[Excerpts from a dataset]
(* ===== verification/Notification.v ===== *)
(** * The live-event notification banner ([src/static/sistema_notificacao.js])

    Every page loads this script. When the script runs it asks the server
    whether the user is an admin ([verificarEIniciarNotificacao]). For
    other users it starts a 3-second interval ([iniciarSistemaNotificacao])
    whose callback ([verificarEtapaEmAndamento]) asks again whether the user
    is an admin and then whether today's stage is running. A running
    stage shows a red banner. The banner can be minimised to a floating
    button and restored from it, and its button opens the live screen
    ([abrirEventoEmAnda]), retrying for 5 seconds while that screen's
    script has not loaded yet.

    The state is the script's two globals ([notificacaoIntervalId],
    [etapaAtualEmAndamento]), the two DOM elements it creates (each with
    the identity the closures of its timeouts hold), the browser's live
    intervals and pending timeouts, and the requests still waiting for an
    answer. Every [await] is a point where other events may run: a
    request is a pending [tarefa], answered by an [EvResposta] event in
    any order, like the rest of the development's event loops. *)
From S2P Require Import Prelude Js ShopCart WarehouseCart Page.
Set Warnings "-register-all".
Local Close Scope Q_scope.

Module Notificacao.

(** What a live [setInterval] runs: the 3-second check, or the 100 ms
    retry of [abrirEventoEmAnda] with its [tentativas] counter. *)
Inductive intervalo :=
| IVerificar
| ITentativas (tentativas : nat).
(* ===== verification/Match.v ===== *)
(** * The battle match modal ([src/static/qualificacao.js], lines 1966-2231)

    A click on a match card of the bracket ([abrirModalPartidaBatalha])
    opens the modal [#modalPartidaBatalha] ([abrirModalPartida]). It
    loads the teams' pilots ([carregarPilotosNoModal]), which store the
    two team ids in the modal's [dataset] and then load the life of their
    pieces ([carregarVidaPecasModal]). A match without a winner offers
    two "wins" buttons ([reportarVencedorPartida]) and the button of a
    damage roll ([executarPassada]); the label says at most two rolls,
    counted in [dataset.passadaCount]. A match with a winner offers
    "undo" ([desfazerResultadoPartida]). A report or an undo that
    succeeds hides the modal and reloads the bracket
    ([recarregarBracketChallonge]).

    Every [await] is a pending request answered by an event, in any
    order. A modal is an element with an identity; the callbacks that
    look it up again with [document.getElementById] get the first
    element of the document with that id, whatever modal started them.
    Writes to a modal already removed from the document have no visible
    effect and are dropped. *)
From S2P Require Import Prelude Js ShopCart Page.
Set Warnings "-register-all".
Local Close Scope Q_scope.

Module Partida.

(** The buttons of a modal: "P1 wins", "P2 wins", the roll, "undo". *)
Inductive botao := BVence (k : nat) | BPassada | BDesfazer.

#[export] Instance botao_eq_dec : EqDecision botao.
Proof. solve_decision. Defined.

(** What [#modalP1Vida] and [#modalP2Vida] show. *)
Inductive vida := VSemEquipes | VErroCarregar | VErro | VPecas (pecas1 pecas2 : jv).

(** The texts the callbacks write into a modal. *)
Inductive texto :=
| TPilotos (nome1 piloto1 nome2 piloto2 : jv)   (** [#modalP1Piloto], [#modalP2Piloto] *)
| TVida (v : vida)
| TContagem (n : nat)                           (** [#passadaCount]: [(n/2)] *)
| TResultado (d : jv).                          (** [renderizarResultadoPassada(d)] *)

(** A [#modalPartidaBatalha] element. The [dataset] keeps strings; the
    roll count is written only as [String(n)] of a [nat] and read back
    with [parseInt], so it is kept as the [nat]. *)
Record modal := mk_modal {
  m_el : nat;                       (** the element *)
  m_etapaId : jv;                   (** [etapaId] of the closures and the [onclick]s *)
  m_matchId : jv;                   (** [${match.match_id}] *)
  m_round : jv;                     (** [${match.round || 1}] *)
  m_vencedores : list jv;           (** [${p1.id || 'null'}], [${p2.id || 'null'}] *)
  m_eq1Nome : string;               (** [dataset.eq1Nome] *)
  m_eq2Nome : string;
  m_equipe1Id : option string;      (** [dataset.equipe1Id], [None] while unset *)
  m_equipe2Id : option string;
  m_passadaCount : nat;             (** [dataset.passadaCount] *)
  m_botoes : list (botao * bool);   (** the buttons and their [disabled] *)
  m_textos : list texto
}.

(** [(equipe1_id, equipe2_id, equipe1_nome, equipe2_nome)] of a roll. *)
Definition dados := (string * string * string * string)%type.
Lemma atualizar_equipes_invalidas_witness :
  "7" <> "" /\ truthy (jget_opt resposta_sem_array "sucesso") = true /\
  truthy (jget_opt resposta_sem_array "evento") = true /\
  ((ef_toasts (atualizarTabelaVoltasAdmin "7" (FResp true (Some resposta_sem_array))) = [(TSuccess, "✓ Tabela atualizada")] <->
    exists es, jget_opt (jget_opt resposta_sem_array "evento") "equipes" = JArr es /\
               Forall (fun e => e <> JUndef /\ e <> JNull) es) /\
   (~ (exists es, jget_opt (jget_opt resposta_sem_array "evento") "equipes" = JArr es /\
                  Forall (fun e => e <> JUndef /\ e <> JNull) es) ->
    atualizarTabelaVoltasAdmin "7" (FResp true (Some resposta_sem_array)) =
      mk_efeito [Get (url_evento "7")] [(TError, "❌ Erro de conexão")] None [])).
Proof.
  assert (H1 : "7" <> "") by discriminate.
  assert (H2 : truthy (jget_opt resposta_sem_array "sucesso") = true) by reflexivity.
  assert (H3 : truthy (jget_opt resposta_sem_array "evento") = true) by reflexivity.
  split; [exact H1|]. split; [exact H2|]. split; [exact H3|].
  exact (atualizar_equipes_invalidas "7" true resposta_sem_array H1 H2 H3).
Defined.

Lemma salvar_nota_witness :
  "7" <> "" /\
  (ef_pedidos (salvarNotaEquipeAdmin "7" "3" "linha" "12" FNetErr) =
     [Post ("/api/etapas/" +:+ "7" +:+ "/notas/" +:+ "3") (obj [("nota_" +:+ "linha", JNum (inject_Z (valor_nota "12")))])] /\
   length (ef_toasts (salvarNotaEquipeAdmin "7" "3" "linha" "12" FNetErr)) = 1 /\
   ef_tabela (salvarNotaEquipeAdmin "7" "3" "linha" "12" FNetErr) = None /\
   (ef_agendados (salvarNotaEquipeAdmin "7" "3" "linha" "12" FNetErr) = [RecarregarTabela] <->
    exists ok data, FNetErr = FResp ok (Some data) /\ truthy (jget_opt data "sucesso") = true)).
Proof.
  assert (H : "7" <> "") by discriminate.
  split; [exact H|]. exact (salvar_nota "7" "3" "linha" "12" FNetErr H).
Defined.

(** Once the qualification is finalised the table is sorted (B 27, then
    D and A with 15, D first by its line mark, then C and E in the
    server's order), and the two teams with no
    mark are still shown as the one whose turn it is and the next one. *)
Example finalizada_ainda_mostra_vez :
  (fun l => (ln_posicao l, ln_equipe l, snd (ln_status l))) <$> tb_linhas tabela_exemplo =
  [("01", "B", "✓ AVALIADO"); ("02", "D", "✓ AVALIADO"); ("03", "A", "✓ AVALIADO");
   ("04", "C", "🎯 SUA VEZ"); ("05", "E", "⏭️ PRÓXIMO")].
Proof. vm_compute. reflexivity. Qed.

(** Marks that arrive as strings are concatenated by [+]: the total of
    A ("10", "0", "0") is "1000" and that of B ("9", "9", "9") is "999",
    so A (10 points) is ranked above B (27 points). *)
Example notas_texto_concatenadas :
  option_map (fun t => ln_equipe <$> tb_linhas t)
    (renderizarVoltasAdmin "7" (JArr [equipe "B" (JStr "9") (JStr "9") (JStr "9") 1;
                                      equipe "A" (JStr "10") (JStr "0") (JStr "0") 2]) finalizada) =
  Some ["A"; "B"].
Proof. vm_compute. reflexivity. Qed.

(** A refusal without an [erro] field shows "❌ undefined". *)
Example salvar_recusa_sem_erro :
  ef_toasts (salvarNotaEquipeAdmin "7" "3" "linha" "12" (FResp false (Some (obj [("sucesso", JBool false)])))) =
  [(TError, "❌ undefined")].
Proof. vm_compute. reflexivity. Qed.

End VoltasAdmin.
--
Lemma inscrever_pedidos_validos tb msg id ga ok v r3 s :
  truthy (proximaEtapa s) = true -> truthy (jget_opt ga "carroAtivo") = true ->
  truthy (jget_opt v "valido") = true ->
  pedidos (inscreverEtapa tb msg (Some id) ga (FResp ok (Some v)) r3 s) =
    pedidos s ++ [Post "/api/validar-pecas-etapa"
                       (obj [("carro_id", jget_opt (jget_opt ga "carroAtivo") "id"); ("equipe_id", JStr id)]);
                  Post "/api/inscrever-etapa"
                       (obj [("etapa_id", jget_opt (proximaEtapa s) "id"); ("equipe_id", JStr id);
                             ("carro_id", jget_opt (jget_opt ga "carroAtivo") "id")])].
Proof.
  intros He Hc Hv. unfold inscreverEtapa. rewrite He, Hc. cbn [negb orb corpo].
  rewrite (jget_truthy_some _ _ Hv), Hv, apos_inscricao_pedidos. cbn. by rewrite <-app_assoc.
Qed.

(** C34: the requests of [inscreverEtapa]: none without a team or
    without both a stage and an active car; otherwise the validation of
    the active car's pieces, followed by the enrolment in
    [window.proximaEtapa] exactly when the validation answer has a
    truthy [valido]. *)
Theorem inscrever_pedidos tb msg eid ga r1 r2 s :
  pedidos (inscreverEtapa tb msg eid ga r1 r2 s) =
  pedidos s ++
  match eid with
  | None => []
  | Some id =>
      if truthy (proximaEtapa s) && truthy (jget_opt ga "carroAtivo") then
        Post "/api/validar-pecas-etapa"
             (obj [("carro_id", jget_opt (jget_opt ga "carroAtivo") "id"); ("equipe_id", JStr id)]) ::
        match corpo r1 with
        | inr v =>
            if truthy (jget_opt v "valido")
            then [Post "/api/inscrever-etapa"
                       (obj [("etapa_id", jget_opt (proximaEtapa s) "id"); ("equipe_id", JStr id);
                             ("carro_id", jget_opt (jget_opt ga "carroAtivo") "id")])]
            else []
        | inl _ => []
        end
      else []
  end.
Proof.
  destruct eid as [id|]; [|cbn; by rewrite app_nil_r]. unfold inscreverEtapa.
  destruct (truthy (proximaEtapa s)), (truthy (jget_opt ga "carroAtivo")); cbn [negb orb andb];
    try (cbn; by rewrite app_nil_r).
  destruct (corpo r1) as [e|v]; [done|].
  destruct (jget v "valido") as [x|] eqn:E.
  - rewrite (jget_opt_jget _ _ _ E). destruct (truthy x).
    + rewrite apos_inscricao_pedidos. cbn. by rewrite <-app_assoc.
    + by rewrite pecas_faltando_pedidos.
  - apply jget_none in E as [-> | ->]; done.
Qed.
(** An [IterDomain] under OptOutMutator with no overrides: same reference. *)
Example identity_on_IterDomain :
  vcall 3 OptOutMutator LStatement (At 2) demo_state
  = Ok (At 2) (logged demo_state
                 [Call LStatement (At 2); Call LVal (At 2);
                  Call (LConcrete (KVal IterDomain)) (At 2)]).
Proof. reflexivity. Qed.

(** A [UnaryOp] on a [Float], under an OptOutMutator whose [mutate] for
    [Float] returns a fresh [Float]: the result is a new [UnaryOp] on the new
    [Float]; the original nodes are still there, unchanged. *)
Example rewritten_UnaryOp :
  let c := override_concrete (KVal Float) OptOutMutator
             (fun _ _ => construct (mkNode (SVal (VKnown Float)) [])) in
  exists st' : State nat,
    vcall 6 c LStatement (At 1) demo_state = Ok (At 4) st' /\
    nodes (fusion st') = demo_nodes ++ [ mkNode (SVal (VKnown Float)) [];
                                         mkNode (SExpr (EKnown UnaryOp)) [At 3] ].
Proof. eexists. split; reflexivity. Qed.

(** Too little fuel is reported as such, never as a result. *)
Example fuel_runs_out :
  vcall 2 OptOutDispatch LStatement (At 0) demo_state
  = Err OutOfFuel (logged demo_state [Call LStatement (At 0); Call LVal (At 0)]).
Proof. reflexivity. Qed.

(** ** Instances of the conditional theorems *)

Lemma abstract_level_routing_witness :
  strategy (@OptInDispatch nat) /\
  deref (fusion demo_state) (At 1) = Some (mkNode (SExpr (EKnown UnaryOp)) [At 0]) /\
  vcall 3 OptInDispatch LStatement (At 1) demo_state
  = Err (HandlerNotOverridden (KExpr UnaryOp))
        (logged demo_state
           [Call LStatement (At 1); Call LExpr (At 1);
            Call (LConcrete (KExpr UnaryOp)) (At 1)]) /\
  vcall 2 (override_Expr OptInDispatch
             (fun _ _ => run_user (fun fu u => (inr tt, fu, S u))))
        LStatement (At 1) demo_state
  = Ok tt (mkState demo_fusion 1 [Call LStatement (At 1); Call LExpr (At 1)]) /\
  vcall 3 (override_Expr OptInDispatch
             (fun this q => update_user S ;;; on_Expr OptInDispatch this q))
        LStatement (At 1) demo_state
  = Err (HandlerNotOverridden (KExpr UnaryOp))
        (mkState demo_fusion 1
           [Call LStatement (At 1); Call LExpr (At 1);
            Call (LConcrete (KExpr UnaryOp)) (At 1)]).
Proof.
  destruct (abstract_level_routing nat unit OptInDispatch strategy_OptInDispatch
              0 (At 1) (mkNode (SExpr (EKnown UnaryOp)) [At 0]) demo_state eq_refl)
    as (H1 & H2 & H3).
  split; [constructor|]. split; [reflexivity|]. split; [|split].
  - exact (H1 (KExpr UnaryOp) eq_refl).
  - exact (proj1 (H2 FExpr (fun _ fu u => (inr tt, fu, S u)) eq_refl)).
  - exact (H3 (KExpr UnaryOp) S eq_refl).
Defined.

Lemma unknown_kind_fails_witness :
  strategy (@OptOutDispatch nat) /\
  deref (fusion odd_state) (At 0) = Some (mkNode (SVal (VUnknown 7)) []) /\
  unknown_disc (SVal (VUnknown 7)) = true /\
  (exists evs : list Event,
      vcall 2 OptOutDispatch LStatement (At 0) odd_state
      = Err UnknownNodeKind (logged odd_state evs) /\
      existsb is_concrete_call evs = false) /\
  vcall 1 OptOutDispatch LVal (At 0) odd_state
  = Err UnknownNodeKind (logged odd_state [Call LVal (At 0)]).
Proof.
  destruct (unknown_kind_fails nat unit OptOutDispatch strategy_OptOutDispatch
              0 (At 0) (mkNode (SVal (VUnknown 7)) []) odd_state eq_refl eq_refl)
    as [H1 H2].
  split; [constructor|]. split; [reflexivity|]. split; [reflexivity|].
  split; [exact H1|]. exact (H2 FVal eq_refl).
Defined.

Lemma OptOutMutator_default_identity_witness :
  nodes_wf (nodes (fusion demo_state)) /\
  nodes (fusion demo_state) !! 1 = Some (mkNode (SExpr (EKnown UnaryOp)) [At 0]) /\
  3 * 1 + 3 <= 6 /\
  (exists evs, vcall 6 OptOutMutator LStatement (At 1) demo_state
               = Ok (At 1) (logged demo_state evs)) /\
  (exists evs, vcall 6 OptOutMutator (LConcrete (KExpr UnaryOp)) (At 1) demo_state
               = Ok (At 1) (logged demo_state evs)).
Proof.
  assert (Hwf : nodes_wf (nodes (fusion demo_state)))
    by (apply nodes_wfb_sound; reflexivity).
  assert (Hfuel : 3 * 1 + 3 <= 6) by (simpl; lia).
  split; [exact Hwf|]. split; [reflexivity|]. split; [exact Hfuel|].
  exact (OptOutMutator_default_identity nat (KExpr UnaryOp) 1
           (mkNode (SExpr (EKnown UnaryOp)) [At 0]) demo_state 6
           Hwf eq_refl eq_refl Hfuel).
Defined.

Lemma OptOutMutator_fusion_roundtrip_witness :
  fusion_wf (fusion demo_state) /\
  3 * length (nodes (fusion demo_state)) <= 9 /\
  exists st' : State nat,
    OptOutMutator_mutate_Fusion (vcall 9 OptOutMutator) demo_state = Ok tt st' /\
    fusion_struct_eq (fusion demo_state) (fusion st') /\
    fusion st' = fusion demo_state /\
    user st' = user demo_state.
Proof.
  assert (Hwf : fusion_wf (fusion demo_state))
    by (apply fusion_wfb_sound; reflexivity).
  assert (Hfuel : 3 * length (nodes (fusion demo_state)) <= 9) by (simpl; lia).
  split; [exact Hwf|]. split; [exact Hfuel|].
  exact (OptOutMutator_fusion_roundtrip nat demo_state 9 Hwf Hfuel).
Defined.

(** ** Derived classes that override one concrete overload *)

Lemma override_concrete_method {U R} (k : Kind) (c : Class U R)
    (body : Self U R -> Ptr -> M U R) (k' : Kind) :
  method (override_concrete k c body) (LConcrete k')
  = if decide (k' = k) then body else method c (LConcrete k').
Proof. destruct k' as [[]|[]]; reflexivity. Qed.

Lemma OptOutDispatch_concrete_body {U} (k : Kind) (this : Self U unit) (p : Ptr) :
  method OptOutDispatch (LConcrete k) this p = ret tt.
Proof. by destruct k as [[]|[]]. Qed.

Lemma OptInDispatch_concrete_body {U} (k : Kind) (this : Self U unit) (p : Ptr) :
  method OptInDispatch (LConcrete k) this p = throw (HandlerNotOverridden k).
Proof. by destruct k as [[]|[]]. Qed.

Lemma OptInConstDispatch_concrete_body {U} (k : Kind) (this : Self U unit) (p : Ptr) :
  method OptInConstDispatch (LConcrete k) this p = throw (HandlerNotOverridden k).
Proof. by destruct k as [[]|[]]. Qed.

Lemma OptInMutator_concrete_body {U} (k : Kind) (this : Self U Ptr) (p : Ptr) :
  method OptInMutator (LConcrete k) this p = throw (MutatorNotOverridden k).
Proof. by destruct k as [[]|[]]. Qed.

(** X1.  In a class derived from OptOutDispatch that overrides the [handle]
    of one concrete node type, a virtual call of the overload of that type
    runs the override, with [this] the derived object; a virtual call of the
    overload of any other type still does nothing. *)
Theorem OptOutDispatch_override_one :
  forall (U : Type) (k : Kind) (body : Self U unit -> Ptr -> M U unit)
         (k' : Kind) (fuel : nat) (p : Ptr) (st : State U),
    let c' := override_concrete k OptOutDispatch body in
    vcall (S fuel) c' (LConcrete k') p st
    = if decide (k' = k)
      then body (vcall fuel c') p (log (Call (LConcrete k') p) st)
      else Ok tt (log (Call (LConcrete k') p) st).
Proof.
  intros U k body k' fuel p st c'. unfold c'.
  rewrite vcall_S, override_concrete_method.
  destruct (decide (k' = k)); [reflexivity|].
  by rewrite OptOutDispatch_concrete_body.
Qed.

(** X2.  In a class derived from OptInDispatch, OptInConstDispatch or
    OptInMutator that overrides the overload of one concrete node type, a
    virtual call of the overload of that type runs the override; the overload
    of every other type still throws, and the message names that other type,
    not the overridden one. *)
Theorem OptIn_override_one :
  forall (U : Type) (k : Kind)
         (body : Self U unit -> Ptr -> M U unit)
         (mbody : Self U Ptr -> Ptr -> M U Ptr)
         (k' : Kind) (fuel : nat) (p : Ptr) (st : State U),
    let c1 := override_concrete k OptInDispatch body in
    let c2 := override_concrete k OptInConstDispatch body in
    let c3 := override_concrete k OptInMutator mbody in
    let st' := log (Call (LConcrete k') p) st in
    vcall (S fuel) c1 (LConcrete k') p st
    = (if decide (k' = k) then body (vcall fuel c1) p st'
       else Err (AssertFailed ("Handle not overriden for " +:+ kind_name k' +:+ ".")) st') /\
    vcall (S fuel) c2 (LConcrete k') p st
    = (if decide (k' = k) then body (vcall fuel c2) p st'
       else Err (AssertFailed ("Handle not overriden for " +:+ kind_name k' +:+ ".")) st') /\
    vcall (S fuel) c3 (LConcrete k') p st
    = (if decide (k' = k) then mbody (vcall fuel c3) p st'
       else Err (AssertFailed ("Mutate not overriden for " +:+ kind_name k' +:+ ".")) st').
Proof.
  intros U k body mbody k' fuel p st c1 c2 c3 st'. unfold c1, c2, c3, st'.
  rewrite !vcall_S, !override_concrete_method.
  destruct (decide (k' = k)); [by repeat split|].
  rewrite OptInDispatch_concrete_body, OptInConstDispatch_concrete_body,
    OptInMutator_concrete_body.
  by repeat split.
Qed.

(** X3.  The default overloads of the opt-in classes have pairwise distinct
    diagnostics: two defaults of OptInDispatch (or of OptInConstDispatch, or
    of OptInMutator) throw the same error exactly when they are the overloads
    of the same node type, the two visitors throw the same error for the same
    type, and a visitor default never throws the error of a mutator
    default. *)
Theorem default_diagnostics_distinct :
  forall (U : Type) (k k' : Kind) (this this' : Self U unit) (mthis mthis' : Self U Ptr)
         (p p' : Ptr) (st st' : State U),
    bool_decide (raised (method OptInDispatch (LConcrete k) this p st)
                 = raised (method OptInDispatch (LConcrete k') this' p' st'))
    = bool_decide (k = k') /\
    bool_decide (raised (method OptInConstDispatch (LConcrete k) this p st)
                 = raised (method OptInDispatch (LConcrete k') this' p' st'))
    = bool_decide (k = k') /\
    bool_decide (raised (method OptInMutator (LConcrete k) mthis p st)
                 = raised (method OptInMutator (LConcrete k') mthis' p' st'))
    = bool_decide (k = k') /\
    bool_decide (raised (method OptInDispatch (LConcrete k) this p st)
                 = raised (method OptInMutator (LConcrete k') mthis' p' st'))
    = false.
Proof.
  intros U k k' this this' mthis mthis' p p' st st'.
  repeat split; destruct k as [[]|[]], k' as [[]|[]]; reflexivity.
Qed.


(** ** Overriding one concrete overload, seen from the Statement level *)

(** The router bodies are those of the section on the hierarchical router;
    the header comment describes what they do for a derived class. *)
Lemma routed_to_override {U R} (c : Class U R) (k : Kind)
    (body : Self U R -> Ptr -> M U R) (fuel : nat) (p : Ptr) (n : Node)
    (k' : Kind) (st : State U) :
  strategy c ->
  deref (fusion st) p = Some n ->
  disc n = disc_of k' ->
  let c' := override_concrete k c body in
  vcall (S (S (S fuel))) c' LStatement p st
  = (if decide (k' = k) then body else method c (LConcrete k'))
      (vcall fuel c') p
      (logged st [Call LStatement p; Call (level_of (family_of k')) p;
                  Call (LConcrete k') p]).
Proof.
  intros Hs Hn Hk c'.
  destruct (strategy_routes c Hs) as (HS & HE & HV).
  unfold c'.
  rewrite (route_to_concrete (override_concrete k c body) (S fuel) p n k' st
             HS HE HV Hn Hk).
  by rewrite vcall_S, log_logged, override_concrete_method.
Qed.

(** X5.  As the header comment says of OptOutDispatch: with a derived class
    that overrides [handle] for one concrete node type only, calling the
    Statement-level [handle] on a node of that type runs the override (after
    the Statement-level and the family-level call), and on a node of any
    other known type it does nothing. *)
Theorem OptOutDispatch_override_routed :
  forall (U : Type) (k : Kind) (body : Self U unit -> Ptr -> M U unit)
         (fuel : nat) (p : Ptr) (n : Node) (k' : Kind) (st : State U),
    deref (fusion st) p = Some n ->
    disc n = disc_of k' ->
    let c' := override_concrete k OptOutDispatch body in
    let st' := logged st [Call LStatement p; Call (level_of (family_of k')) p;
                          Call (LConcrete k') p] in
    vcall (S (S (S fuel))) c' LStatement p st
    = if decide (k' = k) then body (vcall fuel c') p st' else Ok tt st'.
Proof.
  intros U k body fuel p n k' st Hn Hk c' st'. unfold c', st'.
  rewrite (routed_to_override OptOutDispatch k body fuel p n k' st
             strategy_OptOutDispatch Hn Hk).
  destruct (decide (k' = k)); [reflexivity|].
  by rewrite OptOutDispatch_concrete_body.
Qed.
* * *
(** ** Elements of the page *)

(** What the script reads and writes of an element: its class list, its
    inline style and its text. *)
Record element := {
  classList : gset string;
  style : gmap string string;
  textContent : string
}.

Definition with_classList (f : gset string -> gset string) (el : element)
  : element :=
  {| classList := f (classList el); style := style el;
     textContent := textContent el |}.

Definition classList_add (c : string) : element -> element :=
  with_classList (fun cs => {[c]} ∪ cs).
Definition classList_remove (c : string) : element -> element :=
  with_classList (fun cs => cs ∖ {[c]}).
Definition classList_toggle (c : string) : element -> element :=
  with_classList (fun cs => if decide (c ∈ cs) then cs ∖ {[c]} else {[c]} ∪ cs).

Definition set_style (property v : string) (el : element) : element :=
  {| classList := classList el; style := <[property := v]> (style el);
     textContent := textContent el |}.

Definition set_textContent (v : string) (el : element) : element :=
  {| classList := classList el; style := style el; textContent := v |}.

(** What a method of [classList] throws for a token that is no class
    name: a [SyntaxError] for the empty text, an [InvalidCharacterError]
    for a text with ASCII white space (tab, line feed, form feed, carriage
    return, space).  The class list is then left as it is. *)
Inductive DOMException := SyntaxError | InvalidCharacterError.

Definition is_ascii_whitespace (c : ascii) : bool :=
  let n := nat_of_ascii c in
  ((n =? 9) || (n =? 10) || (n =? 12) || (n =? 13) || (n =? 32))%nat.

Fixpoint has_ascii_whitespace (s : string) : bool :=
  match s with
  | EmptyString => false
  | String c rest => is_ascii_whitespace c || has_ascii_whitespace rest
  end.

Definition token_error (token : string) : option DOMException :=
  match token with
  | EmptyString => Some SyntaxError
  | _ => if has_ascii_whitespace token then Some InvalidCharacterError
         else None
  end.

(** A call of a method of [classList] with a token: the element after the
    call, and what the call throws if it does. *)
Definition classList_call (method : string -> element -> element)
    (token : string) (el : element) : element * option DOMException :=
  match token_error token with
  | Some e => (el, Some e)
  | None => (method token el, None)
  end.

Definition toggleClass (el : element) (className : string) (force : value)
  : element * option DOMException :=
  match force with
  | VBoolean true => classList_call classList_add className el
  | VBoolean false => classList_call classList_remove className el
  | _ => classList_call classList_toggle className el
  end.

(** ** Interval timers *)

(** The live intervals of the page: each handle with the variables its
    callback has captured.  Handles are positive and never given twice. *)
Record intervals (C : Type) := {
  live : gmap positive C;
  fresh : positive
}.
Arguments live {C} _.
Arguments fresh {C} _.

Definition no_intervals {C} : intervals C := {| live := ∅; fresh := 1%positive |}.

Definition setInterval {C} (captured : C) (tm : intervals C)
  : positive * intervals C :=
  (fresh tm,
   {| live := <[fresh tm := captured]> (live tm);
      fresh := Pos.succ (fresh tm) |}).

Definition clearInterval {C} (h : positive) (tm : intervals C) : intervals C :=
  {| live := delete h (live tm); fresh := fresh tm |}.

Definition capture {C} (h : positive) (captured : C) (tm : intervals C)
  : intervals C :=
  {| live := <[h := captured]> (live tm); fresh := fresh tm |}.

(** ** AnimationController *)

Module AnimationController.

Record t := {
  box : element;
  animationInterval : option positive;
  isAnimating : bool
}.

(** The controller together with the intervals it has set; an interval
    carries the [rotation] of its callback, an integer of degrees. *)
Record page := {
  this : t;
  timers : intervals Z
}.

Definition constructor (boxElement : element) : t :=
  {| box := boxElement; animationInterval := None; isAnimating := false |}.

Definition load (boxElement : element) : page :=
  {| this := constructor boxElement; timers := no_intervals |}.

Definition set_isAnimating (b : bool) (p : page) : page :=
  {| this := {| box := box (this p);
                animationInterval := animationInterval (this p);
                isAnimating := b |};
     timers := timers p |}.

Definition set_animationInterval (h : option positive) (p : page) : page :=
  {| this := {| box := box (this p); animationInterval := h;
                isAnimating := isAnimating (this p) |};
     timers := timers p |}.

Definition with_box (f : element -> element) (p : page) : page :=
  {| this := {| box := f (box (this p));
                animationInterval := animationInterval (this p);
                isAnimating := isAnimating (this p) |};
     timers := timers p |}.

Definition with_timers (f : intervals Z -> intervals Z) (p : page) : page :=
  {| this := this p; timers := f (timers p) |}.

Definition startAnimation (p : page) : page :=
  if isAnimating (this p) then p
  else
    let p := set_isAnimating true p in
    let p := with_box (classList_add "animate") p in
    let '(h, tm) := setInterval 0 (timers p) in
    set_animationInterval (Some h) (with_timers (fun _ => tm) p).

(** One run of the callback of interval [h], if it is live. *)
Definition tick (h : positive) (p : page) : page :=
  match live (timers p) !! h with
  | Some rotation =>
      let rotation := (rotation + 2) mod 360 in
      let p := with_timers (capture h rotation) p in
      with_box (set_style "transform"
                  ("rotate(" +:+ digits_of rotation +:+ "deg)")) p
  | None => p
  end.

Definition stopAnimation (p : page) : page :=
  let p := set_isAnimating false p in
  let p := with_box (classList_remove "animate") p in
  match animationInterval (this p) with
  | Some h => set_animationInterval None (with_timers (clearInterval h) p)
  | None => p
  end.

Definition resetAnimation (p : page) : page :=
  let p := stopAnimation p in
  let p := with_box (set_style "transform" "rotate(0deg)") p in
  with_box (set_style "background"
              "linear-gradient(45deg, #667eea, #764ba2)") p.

WHAT YOU HAVE TO DO
Please go through the data above and copy every line that has the word "apply".

ANSWER BELOW
  - apply jget_none in E as [-> | ->]; done.
    by (apply nodes_wfb_sound; reflexivity).
    by (apply fusion_wfb_sound; reflexivity).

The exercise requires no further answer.